#### Problem to work on:
Could you please find each line in the records that contains the word "Notation" and copy it?

(Collected data entries)
(** * Passport-photo validation pipeline: a shallow embedding

    This development embeds the validation core of the passport-photo
    application (domain model, check strategies, orchestrating service) and
    proves properties of it.

    Conventions of the embedding:
    - a Python [float] (and an [int] used as a number) is an exact rational
      [Q]; comparisons are the boolean ones of [QArith], so every branch of
      the source is a boolean test here.  Rounding of IEEE doubles is not
      modelled;
    - a Python exception is a value of [exn]; a call that may raise returns
      [result A];
    - a class becomes a [Module] holding the record of its attributes
      ([t]) and its methods, which take [self] first;
    - a [dict] whose keys are looked up is a [gmap string _]; a [dict] that is
      only built and handed on (the [details] of a result) is an association
      list in insertion order;
    - a NumPy image is a list of pixel rows, see [ndarray]. *)

From Stdlib Require Import ZArith QArith Qminmax Qabs List String Bool Lia Lqa.
From Stdlib Require Import Qround.
From stdpp Require Import gmap strings.

Local Open Scope string_scope.
Local Open Scope list_scope.
Local Open Scope Z_scope.

(** ** Exceptions and fallible calls *)

(** The exceptions of the embedding: all of them are subclasses of Python's
    [Exception], which is what [except Exception] catches. *)

Inductive exn : Type :=
| ValueError (msg : string)
| TypeError (msg : string)
| KeyError (key : string)
| cv2_error (msg : string)
| OtherException (msg : string).

Inductive result (A : Type) : Type :=
| Ok (a : A)
| Raise (e : exn).
Arguments Ok {A} a.
Arguments Raise {A} e.

Definition bind {A B : Type} (c : result A) (k : A -> result B) : result B :=
  match c with
  | Ok a => k a
  | Raise e => Raise e
  end.

Declare Scope py_scope.
Delimit Scope py_scope with py.
Notation "x <- c ;; k" := (bind c (fun x => k))
  (at level 100, c at next level, right associativity) : py_scope.
Notation "c ;;; k" := (bind c (fun _ => k))
  (at level 100, right associativity) : py_scope.
Local Open Scope py_scope.

Definition returns {A : Type} (c : result A) : Prop := exists a, c = Ok a.
Definition raises {A : Type} (c : result A) : Prop := exists e, c = Raise e.

(** ** Numbers *)

(** Python's [0.0 <= x <= 1.0]. *)
Definition in_unit_interval (x : Q) : bool :=
  Qle_bool 0 x && Qle_bool x 1.

(** Python's [a < b], [a > b], [a >= b] on numbers. *)
Definition Qlt_bool (a b : Q) : bool := negb (Qle_bool b a).
Definition Qgt_bool (a b : Q) : bool := Qlt_bool b a.
Definition Qge_bool (a b : Q) : bool := Qle_bool b a.

(** Python's [int(x)] on a float: truncation towards zero. *)
Definition py_int (x : Q) : Z := Z.quot (Qnum x) (Zpos (Qden x)).

(** Python's [sum(xs)]: a left fold that starts from 0. *)
Definition py_sum (xs : list Q) : Q := fold_left Qplus xs 0%Q.

(** ** Images *)

(** A NumPy [uint8] image: two-dimensional (one intensity per pixel) or
    three-dimensional (a BGR triple per pixel), as a list of rows.  All rows of
    an array have the same length. *)
Inductive ndarray : Type :=
| Gray (rows : list (list Z))
| Color (rows : list (list (Z * Z * Z))).

(** [a.size], counted in array elements: a colour pixel has three. *)
Definition ndarray_size (a : ndarray) : Z :=
  match a with
  | Gray rows => Z.of_nat (length (concat rows))
  | Color rows => 3 * Z.of_nat (length (concat rows))
  end.

(** [len(a.shape)]. *)
Definition ndarray_ndim (a : ndarray) : Z :=
  match a with Gray _ => 2 | Color _ => 3 end.

(** [a.shape[:2]], as (height, width). *)
Definition ndarray_shape2 (a : ndarray) : Z * Z :=
  match a with
  | Gray rows => (Z.of_nat (length rows), Z.of_nat (length (hd [] rows)))
  | Color rows => (Z.of_nat (length rows), Z.of_nat (length (hd [] rows)))
  end.

(** ** models/photo.py *)

Inductive PhotoStatus : Type := PENDING | APPROVED | REJECTED.

(** [status.value], the string of an enumeration member. *)
Definition PhotoStatus_value (status : PhotoStatus) : string :=
  match status with
  | PENDING => "pending"
  | APPROVED => "approved"
  | REJECTED => "rejected"
  end.

(** Values stored in a [details] or [metadata] dictionary. *)
#[warnings="-register-all"]
Inductive detail : Type :=
| DNum (q : Q)
| DBool (b : bool)
| DStr (s : string)
| DList (l : list detail)
| DDict (d : list (string * detail)).

Module ValidationResult.

Record t : Type := mk {
  validator_name : string;
  is_valid : bool;
  confidence : Q;
  message : string;
  details : option (list (string * detail))
}.

Definition __post_init__ (self : t) : result unit :=
  if negb (in_unit_interval (confidence self))
  then Raise (ValueError "Confidence must be between 0.0 and 1.0")
  else Ok tt.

#### Exercise solution:
Notation "x <- c ;; k" := (bind c (fun x => k))
Notation "c ;;; k" := (bind c (fun _ => k))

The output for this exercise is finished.